**What the task asks**.
Whenever the word "Security" appears on a line of the material below, that line is counted; state the total alone.
-*-
(** C4, the failing case: two different passwords of 73 characters that
    share their first 72; the digest of one verifies the other, with any
    Blowfish backend and any salt. *)
Lemma verify_password_accepts_other_long_password :
  Examples.long_b <> Examples.long_a
  /\ (forall (bcrypt_raw : str -> N -> str -> bytes -> N) (rng : Passlib.Rng),
         exists d,
           fst (Security.hash_password bcrypt_raw Examples.long_a rng) = Ret d
           /\ Security.verify_password bcrypt_raw Examples.long_b d = Ret true).
Proof.
  split; [vm_compute; discriminate |].
  intros raw rng. destruct long_passwords_accepted as [Ha Hb].
  pose proof (hash_returns raw Examples.long_a Examples.long_a rng Ha) as Hh.
  eexists. unfold Security.hash_password, Passlib.CryptContext_hash,
    Security.verify_password.
  rewrite Hh. split; [reflexivity |].
  exact (verify_same_72_bytes raw Examples.long_a Examples.long_b
           Examples.long_a Examples.long_b rng _ _ Hh Ha Hb eq_refl).
Qed.




(** The two digests of the example, evaluated. *)
Lemma example_digests :
  Security.hash_password Examples.example_raw (pystr "Secret123")
    Examples.example_rng
  = (Ret Examples.first_digest, Examples.rng_after 1)
  /\ Security.hash_password Examples.example_raw (pystr "Secret123")
       (Examples.rng_after 1)
     = (Ret Examples.second_digest, Examples.rng_after 2)
  /\ Examples.first_digest <> Examples.second_digest
  /\ Security.verify_password Examples.example_raw (pystr "Secret123")
       Examples.first_digest = Ret true
  /\ Security.verify_password Examples.example_raw (pystr "Secret124")
       Examples.first_digest = Ret false.
Proof.
  repeat split; try (vm_compute; reflexivity).
  vm_compute. discriminate.
Qed.

(* ====================================================================== *)
(** * Stripping and splitting *)
(* ====================================================================== *)

Section StripSplit.

Variable f : char -> bool.

Lemma lstrip_by_split (s : str) :
  exists ws, s = ws ++ Builtins.lstrip_by f s /\ forallb f ws = true.
Proof.
  induction s as [| c s IH]; cbn [Builtins.lstrip_by].
  - exists []. split; reflexivity.
  - destruct (f c) eqn:Hc.
    + destruct IH as (ws & Hs & Hws). exists (c :: ws). split.
      * cbn [app]. now rewrite <- Hs.
      * cbn [forallb]. now rewrite Hc, Hws.
    + exists []. split; reflexivity.
Qed.

Lemma lstrip_by_head (s : str) (c : char) (r : str) :
  Builtins.lstrip_by f s = c :: r -> f c = false.
Proof.
  induction s as [| x s IH]; cbn [Builtins.lstrip_by]; [discriminate |].
  destruct (f x) eqn:Hx; [exact IH |].
  intros H. injection H as <- _. exact Hx.
Qed.

Lemma rstrip_by_cons_keep (c : char) (s : str) :
  f c = false ->
  Builtins.rstrip_by f (c :: s) = c :: Builtins.rstrip_by f s.
Proof.
  intros Hc. cbn [Builtins.rstrip_by].
  destruct (Builtins.rstrip_by f s); [now rewrite Hc | reflexivity].
Qed.

Lemma rstrip_by_split (s : str) :
  exists ws, s = Builtins.rstrip_by f s ++ ws /\ forallb f ws = true.
Proof.
  induction s as [| c s IH]; cbn [Builtins.rstrip_by].
  - exists []. split; reflexivity.
  - destruct IH as (ws & Hs & Hws).
    destruct (Builtins.rstrip_by f s) as [| x r] eqn:Hr.
    + cbn [app] in Hs. subst ws. destruct (f c) eqn:Hc.
      * exists (c :: s). split; [reflexivity |].
        cbn [forallb]. now rewrite Hc, Hws.
      * exists s. split; [reflexivity | exact Hws].
    + exists ws. split; [| exact Hws]. cbn [app]. now rewrite Hs at 1.
Qed.

Lemma rstrip_by_last (s : str) (d : char) :
  Builtins.rstrip_by f s <> [] -> f (last (Builtins.rstrip_by f s) d) = false.
Proof.
  induction s as [| c s IH]; cbn [Builtins.rstrip_by]; [intros H; now contradiction H |].
  destruct (Builtins.rstrip_by f s) as [| x r] eqn:Hr.
  - destruct (f c) eqn:Hc; [intros H; now contradiction H |].
    intros _. exact Hc.
  - intros _. change (last (c :: x :: r) d) with (last (x :: r) d).
    apply IH. discriminate.
Qed.

Lemma rstrip_by_head (s : str) (c : char) (r : str) :
  Builtins.rstrip_by f s = c :: r -> exists s', s = c :: s'.
Proof.
  destruct s as [| x s]; cbn [Builtins.rstrip_by]; [discriminate |].
  destruct (Builtins.rstrip_by f s); [destruct (f x) |];
    intros H; try discriminate; injection H as <- _; eexists; reflexivity.
Qed.

Lemma rstrip_by_none (s : str) :
  forallb (fun c => negb (f c)) s = true -> Builtins.rstrip_by f s = s.
Proof.
  induction s as [| c s IH]; [reflexivity |].
  cbn [forallb]. intros H. apply andb_true_iff in H. destruct H as [Hc Hs].
  apply negb_true_iff in Hc. rewrite (rstrip_by_cons_keep _ _ Hc).
  now rewrite (IH Hs).
Qed.

Lemma lstrip_by_none (s : str) :
  forallb (fun c => negb (f c)) s = true -> Builtins.lstrip_by f s = s.
Proof.
  destruct s as [| c s]; [reflexivity |].
  cbn [forallb Builtins.lstrip_by]. intros H.
  apply andb_true_iff in H. destruct H as [Hc _].
  apply negb_true_iff in Hc. now rewrite Hc.
Qed.

(** [strip] removes a run of the class at each end and nothing else; what
    is left neither starts nor ends with a character of the class. *)
Lemma strip_split (s : str) :
  exists pre post,
    s = pre ++ Builtins.strip f s ++ post
    /\ forallb f pre = true /\ forallb f post = true
    /\ Props.trimmed f (Builtins.strip f s).
Proof.
  unfold Builtins.strip.
  destruct (lstrip_by_split s) as (pre & Hs & Hpre).
  destruct (rstrip_by_split (Builtins.lstrip_by f s)) as (post & Hl & Hpost).
  exists pre, post. split; [| split; [exact Hpre | split; [exact Hpost |]]].
  - rewrite <- Hl. exact Hs.
  - unfold Props.trimmed.
    destruct (Builtins.rstrip_by f (Builtins.lstrip_by f s)) as [| c r] eqn:Hr;
      [exact I |].
    split.
    + destruct (rstrip_by_head _ _ _ Hr) as (s' & Hs').
      exact (lstrip_by_head _ _ _ Hs').
    + rewrite <- Hr. apply rstrip_by_last. rewrite Hr. discriminate.
Qed.

Lemma strip_none (s : str) :
  forallb (fun c => negb (f c)) s = true -> Builtins.strip f s = s.
Proof.
  intros H. unfold Builtins.strip. rewrite (lstrip_by_none _ H).
  exact (rstrip_by_none _ H).
Qed.

Lemma strip_subset (s : str) (c : char) :
  In c (Builtins.strip f s) -> In c s.
Proof.
  destruct (strip_split s) as (pre & post & Hs & _).
  intros Hin. rewrite Hs. apply in_or_app. right. apply in_or_app. now left.
Qed.

End StripSplit.

Lemma split_nonempty (sep : char) (s : str) : Builtins.split sep s <> [].
Proof.
  destruct s as [| c s]; cbn [Builtins.split]; [discriminate |].
  destruct (N.eqb c sep); [discriminate |].
  destruct (Builtins.split sep s); discriminate.
Qed.
(** * Node permissions and the account manager

    A shallow embedding of
      - libraries/networking/src/NodePermissions.h
      - libraries/shared/src/AccountManager.cpp
    Qt's value types (QString, QVariant, QMap, QUrl, QJsonObject) are
    modelled by the data they carry; the objects the account manager talks
    to (network access manager, settings store, signal emission, debug
    output) are components of an explicit world that every member function
    threads through. *)

From Stdlib Require Import ZArith.
From stdpp Require Import gmap strings list fin_maps.

Local Open Scope string_scope.

(** ** Qt value types *)

Module Qt.

(** Lower-casing of one Latin-1 letter of the ASCII range, as QString::toLower
    does on such text. *)
Definition ascii_toLower (c : Ascii.ascii) : Ascii.ascii :=
  let n := Ascii.nat_of_ascii c in
  if (65 <=? n)%nat && (n <=? 90)%nat then Ascii.ascii_of_nat (n + 32) else c.

Fixpoint toLower (s : string) : string :=
  match s with
  | EmptyString => EmptyString
  | String c r => String (ascii_toLower c) (toLower r)
  end.

(** QVariant, restricted to the payloads this code stores: nothing (an
    invalid variant, what QMap::operator[] default-constructs), a bool, a
    QString, a QMap<QString, QVariant>. *)
#[warnings="-register-all"]
Inductive QVariant : Type :=
| QInvalid
| QBool (b : bool)
| QStr (s : string)
| QVariantMap (m : gmap string QVariant).
Ltac order_cases :=
  repeat match goal with
  | H : sorts_before _ _ = true |- _ => apply sorts_before_true in H
  | H : sorts_before _ _ = false |- _ =>
      apply not_true_iff_false in H; rewrite sorts_before_true in H
  | |- sorts_before _ _ = true => apply sorts_before_true
  | |- sorts_before _ _ = false =>
      apply not_true_iff_false; rewrite sorts_before_true; intro
  end;
  repeat match goal with
  | |- context [sq_priority ?r] => destruct (sq_priority r)
  | H : context [sq_priority ?r] |- _ => destruct (sq_priority r)
  end;
  simplify_eq; try tauto; try lia.

Lemma sorts_before_asym r1 r2 : sorts_before r1 r2 = true → sorts_before r2 r1 = false.
Proof. intros. order_cases. Qed.

Lemma sorts_before_trans r1 r2 r3 :
  sorts_before r1 r2 = true → sorts_before r2 r3 = true → sorts_before r1 r3 = true.
Proof. intros. order_cases. Qed.

Lemma sorts_before_neg_trans r1 r2 r3 :
  sorts_before r1 r2 = false → sorts_before r2 r3 = false → sorts_before r1 r3 = false.
Proof. intros. order_cases. Qed.


Lemma insert_sorted_perm r l : insert_sorted r l ≡ₚ r :: l.
Proof.
  induction l as [|x l IH]; simpl; [done|].
  destruct (sorts_before x r); [|done].
  rewrite IH. apply Permutation_swap.
Qed.

Lemma order_by_perm l : order_by l ≡ₚ l.
Proof.
  induction l as [|x l IH]; simpl; [done|].
  by rewrite insert_sorted_perm, IH.
Qed.

Lemma insert_sorted_ordered r l : ordered l → ordered (insert_sorted r l).
Proof.
  unfold ordered. induction 1 as [|x l Hl IH Hx]; simpl.
  - repeat constructor.
  - destruct (sorts_before x r) eqn:E.
    + constructor; [done|].
      rewrite Forall_forall. intros y Hy.
      rewrite insert_sorted_perm in Hy.
      apply elem_of_cons in Hy as [->|Hy].
      * by apply sorts_before_asym.
      * rewrite Forall_forall in Hx. by apply Hx.
    + constructor; [by constructor|].
      constructor; [done|].
      rewrite Forall_forall in Hx |- *. intros y Hy.
      eapply sorts_before_neg_trans; [|exact E]. by apply Hx.
Qed.

Lemma order_by_ordered l : ordered (order_by l).
Proof.
  induction l; simpl; [constructor | by apply insert_sorted_ordered].
Qed.

Lemma insert_sorted_first r l :
  Forall (λ y, sorts_before y r = false) l → insert_sorted r l = r :: l.
Proof. destruct 1 as [|y l Hy _]; simpl; [done | by rewrite Hy]. Qed.

Lemma filter_insert_sorted (P : row → bool) r l :
  ordered l →
  List.filter P (insert_sorted r l) =
  if P r then insert_sorted r (List.filter P l) else List.filter P l.
Proof.
  unfold ordered. induction 1 as [|x l Hl IH Hx]; simpl.
  - by destruct (P r).
  - destruct (sorts_before x r) eqn:E; simpl.
    + rewrite IH. destruct (P x), (P r); simpl; by rewrite ?E.
    + destruct (P r); [|done].
      symmetry. apply insert_sorted_first.
      assert (Forall (λ y, sorts_before y r = false) l) as Hl'.
      { rewrite Forall_forall in Hx |- *. intros y Hy.
        eapply sorts_before_neg_trans; [by apply Hx | done]. }
      assert (∀ y, y ∈ List.filter P l → sorts_before y r = false) as Hf.
      { intros y Hy. rewrite Forall_forall in Hl'. apply Hl'.
        apply list_elem_of_In, filter_In in Hy as [Hy _]. by apply list_elem_of_In. }
      rewrite Forall_forall. intros y Hy.
      destruct (P x); [apply elem_of_cons in Hy as [->|Hy]|]; auto.
Qed.

Lemma filter_order_by (P : row → bool) l :
  List.filter P (order_by l) = order_by (List.filter P l).
Proof.
  induction l as [|x l IH]; simpl; [done|].
  rewrite filter_insert_sorted by apply order_by_ordered.
  rewrite IH. by destruct (P x).
Qed.


(** ** What one claim does *)


Lemma claim_unfold host now c q :
  claim host now c q =
  match order_by (select_where (claimable c) q) with
  | r :: _ => (update_where (id_is (sq_id r)) (set_claimed now host) q, sq_id r)
  | [] => (q, -1)
  end.
Proof. unfold claim. by destruct (order_by _). Qed.

Lemma claimable_set_claimed c now host r :
  no_top_level_or c → claimable c (set_claimed now host r) = false.
Proof. destruct c as [[d more]|]; cbn; [intros ->|]; reflexivity. Qed.

(** After a claim the claimable rows are the former ones less the row
    claimed. *)
Lemma select_after_claim c i now host q :
  no_top_level_or c →
  select_where (claimable c) (update_where (id_is i) (set_claimed now host) q) =
  List.filter (λ x, negb (id_is i x)) (select_where (claimable c) q).
Proof.
  intros Hno. unfold select_where, update_where. cbn [t_rows].
  induction (t_rows q) as [|x l IH]; [done|].
  rewrite fmap_cons. cbn [List.filter]. rewrite IH.
  destruct (id_is i x) eqn:E.
  - rewrite claimable_set_claimed by done.
    destruct (claimable c x); cbn [List.filter]; by rewrite ?E.
  - destruct (claimable c x); cbn [List.filter]; by rewrite ?E.
Qed.

Lemma filter_none (P : row → bool) l :
  Forall (λ x, P x = true) l → List.filter P l = l.
Proof. induction 1 as [|x l Hx _ IH]; simpl; [done | by rewrite Hx, IH]. Qed.


Lemma NoDup_ids_filter (P : row → bool) l :
  NoDup (sq_id <$> l) → NoDup (sq_id <$> List.filter P l).
Proof.
  induction l as [|x l IH]; simpl; [done|].
  rewrite NoDup_cons. intros [Hx Hl].
  destruct (P x); [|by apply IH].
  rewrite fmap_cons, NoDup_cons. split; [|by apply IH].
  intros Hin. apply Hx.
  apply list_elem_of_fmap in Hin as (y & -> & Hy).
  apply list_elem_of_fmap. exists y. split; [done|].
  apply list_elem_of_In, filter_In in Hy as [Hy _]. by apply list_elem_of_In.
Qed.

(** With distinct keys, the rows in order after the first one has been
    claimed are the rest of the rows in order. *)
Lemma order_after_claim c now host q r rest :
  no_top_level_or c →
  NoDup (sq_id <$> select_where (claimable c) q) →
  order_by (select_where (claimable c) q) = r :: rest →
  order_by (select_where (claimable c)
              (update_where (id_is (sq_id r)) (set_claimed now host) q)) = rest.
Proof.
  intros Hno Hn Ho.
  rewrite select_after_claim by done. rewrite <- filter_order_by, Ho. simpl.
  unfold id_is at 1. rewrite Z.eqb_refl. simpl.
  apply filter_none. rewrite Forall_forall. intros x Hx.
  apply negb_true_iff, Z.eqb_neq. intros Heq.
  assert (NoDup (sq_id <$> r :: rest)) as Hn'.
  { rewrite <- Ho. by rewrite order_by_perm. }
  rewrite fmap_cons, NoDup_cons in Hn'. destruct Hn' as [Hn' _].
  apply Hn'. rewrite <- Heq. apply list_elem_of_fmap. eauto.
Qed.

Lemma claims_served callers c q :
  no_top_level_or c →
  NoDup (sq_id <$> select_where (claimable c) q) →
  claims callers c q =
  take (length callers) (sq_id <$> order_by (select_where (claimable c) q))
  ++ replicate (length callers - length (order_by (select_where (claimable c) q))) (-1).
Proof.
  intros Hno. revert q. induction callers as [|[host now] callers IH]; intros q Hn; [done|].
  simpl claims. rewrite claim_unfold.
  destruct (order_by (select_where (claimable c) q)) as [|r rest] eqn:Ho; simpl.
  - rewrite IH, Ho by done. simpl. by rewrite Nat.sub_0_r, take_nil.
  - rewrite IH.
    + by rewrite (order_after_claim _ _ _ _ _ _ Hno Hn Ho).
    + rewrite select_after_claim by done. by apply NoDup_ids_filter.
Qed.

(** Under the primary key an UPDATE by key rewrites the row that has the
    key and no other. *)
Lemma update_key f q r :
  primary_key q → r ∈ t_rows q →
  update_where (id_is (sq_id r)) f q =
  mkTable (t_columns q) ((λ x, if decide (x = r) then f r else x) <$> t_rows q) (t_seq q).
Proof.
  unfold primary_key, ids, update_where. intros Hn Hr. f_equal.
  apply list_fmap_ext. intros k x Hx. unfold id_is.
  destruct (decide (x = r)) as [->|Hne]; [by rewrite Z.eqb_refl|].
  destruct (sq_id x =? sq_id r) eqn:E; [|done].
  apply Z.eqb_eq in E. exfalso. apply Hne.
  apply list_elem_of_lookup in Hr as [j Hj].
  assert (k = j) as ->; [|congruence].
  eapply NoDup_lookup; [exact Hn| |].
  - rewrite list_lookup_fmap, Hx. reflexivity.
  - rewrite list_lookup_fmap, Hj. simpl. by rewrite E.
Qed.
(** X6.  When the handler has submitted a message of a conversation to a
    session, the first streamed text of a new backend message of that
    session is sent, at once and whatever the clock shows, to that
    conversation: the route registered by the handler is the one the
    listener follows. *)
Theorem handler_route_carries_the_answer (st : Router.State) (chatId : string)
    (m : Router.Message) (sid : string)
    (p : Stream.Platform) (now : Z) (buffers : gmap string Stream.MessageBuffer)
    (msgId d : string) (text : option string) :
  Router.prompted (snd (Router.handle st chatId m)) = Some sid →
  truthy msgId = true → d ≠ EmptyString → buffers !! msgId = None →
  let routes := Router.sessionToFeishuMap (fst (Router.handle st chatId m)) in
  routes !! sid = Some (Router.mkContext chatId (Router.senderId m))
  ∧ snd (Listener.on_event (Listener.with_routes routes buffers)
           (Listener.mkTick p now
              (Listener.PartUpdated (Some sid) msgId
                 (Stream.mkPart Stream.PText text) (Some d))))
    = [Stream.SendMessage chatId d].
Proof.
  intros Hp Hm Hd Hfresh routes.
  destruct (prompted_not_ping _ _ _ _ Hp) as (Hping & cache1 & calls1 & Hres).
  destruct (resolve_ok _ _ _ _ _ _ Hres) as [Hsid _].
  assert (routes !! sid = Some (Router.mkContext chatId (Router.senderId m))) as Hroute.
  { subst routes. rewrite (handle_state _ _ _ _ _ _ Hping Hres). simpl.
    by rewrite lookup_insert_eq. }
  split; [done|].
  unfold Listener.on_event. simpl. rewrite Hsid. simpl. rewrite Hroute. simpl.
  rewrite handleStreamUpdate_calls by done.
  unfold Stream.buffer_before. rewrite Hfresh. simpl.
  rewrite accumulate_delta by done. simpl.
  change (EmptyString +:+ d) with d.
  apply truthy_true in Hd as Hd'. rewrite Hd'. done.
Qed.

Lemma handler_route_carries_the_answer_witness :
  let st := Router.mkState ∅ ∅ in
  let r := Router.handle st "oc_chat1"%string Router.first_message in
  let p := Stream.mkPlatform (Returned None) (Returned true) in
  Router.prompted (snd r) = Some "ses_1"%string
  ∧ truthy "msg_1"%string = true
  ∧ "Hi"%string ≠ EmptyString
  ∧ (∅ : gmap string Stream.MessageBuffer) !! "msg_1"%string = None
  ∧ snd (Listener.on_event
           (Listener.with_routes (Router.sessionToFeishuMap (fst r)) ∅)
           (Listener.mkTick p 7
              (Listener.PartUpdated (Some "ses_1"%string) "msg_1"%string
                 (Stream.mkPart Stream.PText None) (Some "Hi"%string))))
    = [Stream.SendMessage "oc_chat1"%string "Hi"%string].
Proof.
  intros st r p.
  assert (Router.prompted (snd r) = Some "ses_1"%string) as Hp by (vm_compute; reflexivity).
  assert ("Hi"%string ≠ EmptyString) as Hd by discriminate.
  split; [exact Hp|]. split; [reflexivity|]. split; [exact Hd|]. split; [reflexivity|].
  exact (proj2 (handler_route_carries_the_answer st "oc_chat1"%string Router.first_message
                  "ses_1"%string p 7 ∅ "msg_1"%string "Hi"%string None
                  Hp eq_refl Hd eq_refl)).
Defined.

Lemma resolve_calls_silent (cache cache1 : gmap string string) (chatId : string)
    (m : Router.Message) (r : Router.Result string) (calls : list Router.Call) :
  Router.resolve cache chatId m = (r, cache1, calls) →
  Report.sent calls = [] ∧ List.filter Report.is_remove calls = [].
Proof.
  unfold Router.resolve. intros H.
  destruct (cache !! chatId) as [old|]; [destruct (truthy old)|];
    try (injection H as <- <- <-; done);
    destruct (Router.createSession m) as [[new|]|e];
    try destruct (truthy new); injection H as <- <- <-; done.
Qed.

Lemma finally_filters (m : Router.Message) (r : option string) :
  Report.sent (Router.finally m r) = []
  ∧ List.filter Report.is_remove (Router.finally m r) = Router.finally m r.
Proof. unfold Router.finally. by destruct (truthy (Router.messageId m) && truthy_opt r). Qed.

(** X7.  For a message that is not a ping the handler sends the user
    exactly one diagnostic when the session could not be obtained or the
    prompt was refused, and nothing when the prompt was accepted; on every
    one of these paths the loading reaction is removed again as the last
    call, exactly when one was added and its id returned. *)
Theorem handler_reports_once_and_cleans_up (st : Router.State) (chatId : string)
    (m : Router.Message) (r : Router.Result string)
    (cache1 : gmap string string) (calls1 : list Router.Call) :
  Router.isPing m = false →
  Router.resolve (Router.sessionCache st) chatId m = (r, cache1, calls1) →
  let calls := snd (Router.handle st chatId m) in
  let reactionId := if truthy (Router.messageId m) then Router.reaction m else None in
  Report.sent calls =
    match r with
    | Router.Ok _ =>
        match Router.promptSession m with
        | Router.Ok _ => []
        | Router.Err e => [Report.diagnostic chatId e]
        end
    | Router.Err e => [Report.diagnostic chatId e]
    end
  ∧ List.filter Report.is_remove calls =
      (if truthy_opt reactionId
       then [Router.RemoveReaction (Router.messageId m) (default EmptyString reactionId)]
       else [])
  ∧ ∃ front, calls = front ++ List.filter Report.is_remove calls.
Proof.
  intros Hping Hres calls reactionId. subst calls.
  destruct (resolve_calls_silent _ _ _ _ _ _ Hres) as [Hs1 Hr1].
  assert (List.filter Report.is_remove (Router.finally m reactionId) =
          (if truthy_opt reactionId
           then [Router.RemoveReaction (Router.messageId m) (default EmptyString reactionId)]
           else [])) as Hfin.
  { subst reactionId. unfold Router.finally.
    destruct (truthy (Router.messageId m)); simpl; [|done].
    by destruct (truthy_opt (Router.reaction m)). }
  destruct (finally_filters m reactionId) as [Hfs Hfr].
  unfold Router.handle. rewrite Hping, Hres. fold reactionId.
  unfold Report.sent in *.
  destruct r as [sid|e]; [destruct (Router.promptSession m) as [u|e]|];
    unfold Router.on_error; cbn [fst snd];
    rewrite !List.filter_app, Hs1, Hr1, Hfs, Hfr;
    (split; [by destruct (truthy (Router.messageId m))|]);
    (split; [rewrite <- Hfin; by destruct (truthy (Router.messageId m))|]);
    simpl; rewrite ?app_nil_r.
  - exists ((if truthy (Router.messageId m) then [Router.AddReaction (Router.messageId m)]
             else []) ++ calls1 ++ [Router.PromptSession sid (Router.text m)]).
    destruct (truthy (Router.messageId m)); simpl; by rewrite <- ?(assoc_L (++)).
  - exists ((if truthy (Router.messageId m) then [Router.AddReaction (Router.messageId m)]
             else []) ++ calls1 ++ [Router.PromptSession sid (Router.text m);
                                    Report.diagnostic chatId e]).
    destruct (truthy (Router.messageId m)); simpl; by rewrite <- ?(assoc_L (++)).
  - exists ((if truthy (Router.messageId m) then [Router.AddReaction (Router.messageId m)]
             else []) ++ calls1 ++ [Report.diagnostic chatId e]).
    destruct (truthy (Router.messageId m)); simpl; by rewrite <- ?(assoc_L (++)).
Qed.

Lemma handler_reports_once_and_cleans_up_witness :
  let st := Router.mkState ∅ ∅ in
  Router.isPing Router.second_message = false
  ∧ Router.resolve (Router.sessionCache st) "oc_chat1"%string Router.second_message
    = (Router.Ok "ses_x"%string, {[ "oc_chat1"%string := "ses_x"%string ]},
       [Router.CreateSession "Chat hat1 [10:00:05]"%string])
  ∧ Report.sent (snd (Router.handle st "oc_chat1"%string Router.second_message))
    = [Router.SendMessage "oc_chat1"%string "❌ Error: Not Found"%string].
Proof.
  intros st.
  assert (Router.resolve (Router.sessionCache st) "oc_chat1"%string Router.second_message
          = (Router.Ok "ses_x"%string, {[ "oc_chat1"%string := "ses_x"%string ]},
             [Router.CreateSession "Chat hat1 [10:00:05]"%string])) as Hres
    by (vm_compute; reflexivity).
  split; [reflexivity|]. split; [exact Hres|].
  exact (proj1 (handler_reports_once_and_cleans_up st "oc_chat1"%string
                  Router.second_message _ _ _ eq_refl Hres)).
Defined.

(** X8.  Handling a message touches the session binding of its own
    conversation only.  When no session id can be obtained for a
    conversation without a binding (the backend call fails or gives no
    id) nothing is bound and no prompt is submitted, so that the next
    message of the conversation asks the backend for a session again. *)
Theorem router_binding_is_per_conversation (st : Router.State) (chatId : string)
    (m : Router.Message) :
  (∀ other, other ≠ chatId →
     Router.sessionCache (fst (Router.handle st chatId m)) !! other
     = Router.sessionCache st !! other)
  ∧ (Router.isPing m = false →
     Router.sessionCache st !! chatId = None →
     (∀ new, Router.createSession m = Router.Ok (Some new) → truthy new = false) →
     Router.sessionCache (fst (Router.handle st chatId m)) !! chatId = None
     ∧ Router.prompted (snd (Router.handle st chatId m)) = None
     ∧ ∀ m2 new, Router.isPing m2 = false →
         Router.createSession m2 = Router.Ok (Some new) → truthy new = true →
         Router.created (snd (Router.handle (fst (Router.handle st chatId m)) chatId m2))
         = 1%nat
         ∧ Router.prompted (snd (Router.handle (fst (Router.handle st chatId m)) chatId m2))
           = Some new).
Proof.
  split.
  - intros other Hne. destruct (Router.isPing m) eqn:Hping.
    { unfold Router.handle. by rewrite Hping. }
    destruct (Router.resolve (Router.sessionCache st) chatId m) as [[r cache1] calls1]
      eqn:Hres.
    rewrite (handle_state _ _ _ _ _ _ Hping Hres).
    pose proof (resolve_cache_other _ _ _ other _ _ _ Hres Hne) as Hc.
    destruct r as [sid|e]; simpl;
      match goal with |- context [if ?c then _ else _] => destruct c end;
      by rewrite ?lookup_delete_ne.
  - intros Hping Hnone Hfail.
    assert (∃ e, Router.resolve (Router.sessionCache st) chatId m
                 = (Router.Err e, Router.sessionCache st,
                    [Router.CreateSession
                       (Router.uniqueTitle chatId (Router.timeString m))])) as [e Hres].
    { unfold Router.resolve. rewrite Hnone.
      destruct (Router.createSession m) as [[new|]|e] eqn:Hc; eauto.
      rewrite (Hfail new eq_refl). eauto. }
    assert (Router.sessionCache (fst (Router.handle st chatId m)) !! chatId = None) as Hgone.
    { rewrite (handle_state _ _ _ _ _ _ Hping Hres). simpl.
      case_bool_decide; [apply lookup_delete_eq|done]. }
    split; [done|]. split.
    + by apply (handle_unresolved _ _ _ _ _ _ Hres).
    + intros m2 new Hp2 Hc2 Ht2.
      pose proof (resolve_create _ _ _ m2 Hgone Hc2 Ht2) as Hres2.
      destruct (handle_resolved _ _ _ _ _ _ Hp2 Hres2 eq_refl) as (Hu & Hn & _).
      split; [by rewrite Hn|done].
Qed.

Lemma router_binding_is_per_conversation_witness :
  let st := Router.mkState {[ "oc_chat2"%string := "ses_9"%string ]} ∅ in
  "oc_chat2"%string ≠ "oc_chat1"%string
  ∧ Router.sessionCache (fst (Router.handle st "oc_chat1"%string Router.second_message))
      !! "oc_chat2"%string
    = Some "ses_9"%string.
Proof.
  intros st.
  assert ("oc_chat2"%string ≠ "oc_chat1"%string) as Hne by discriminate.
  split; [exact Hne|].
  exact (proj1 (router_binding_is_per_conversation st "oc_chat1"%string
                  Router.second_message) "oc_chat2"%string Hne).
Defined.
-*-
**Solution for this exercise**.
8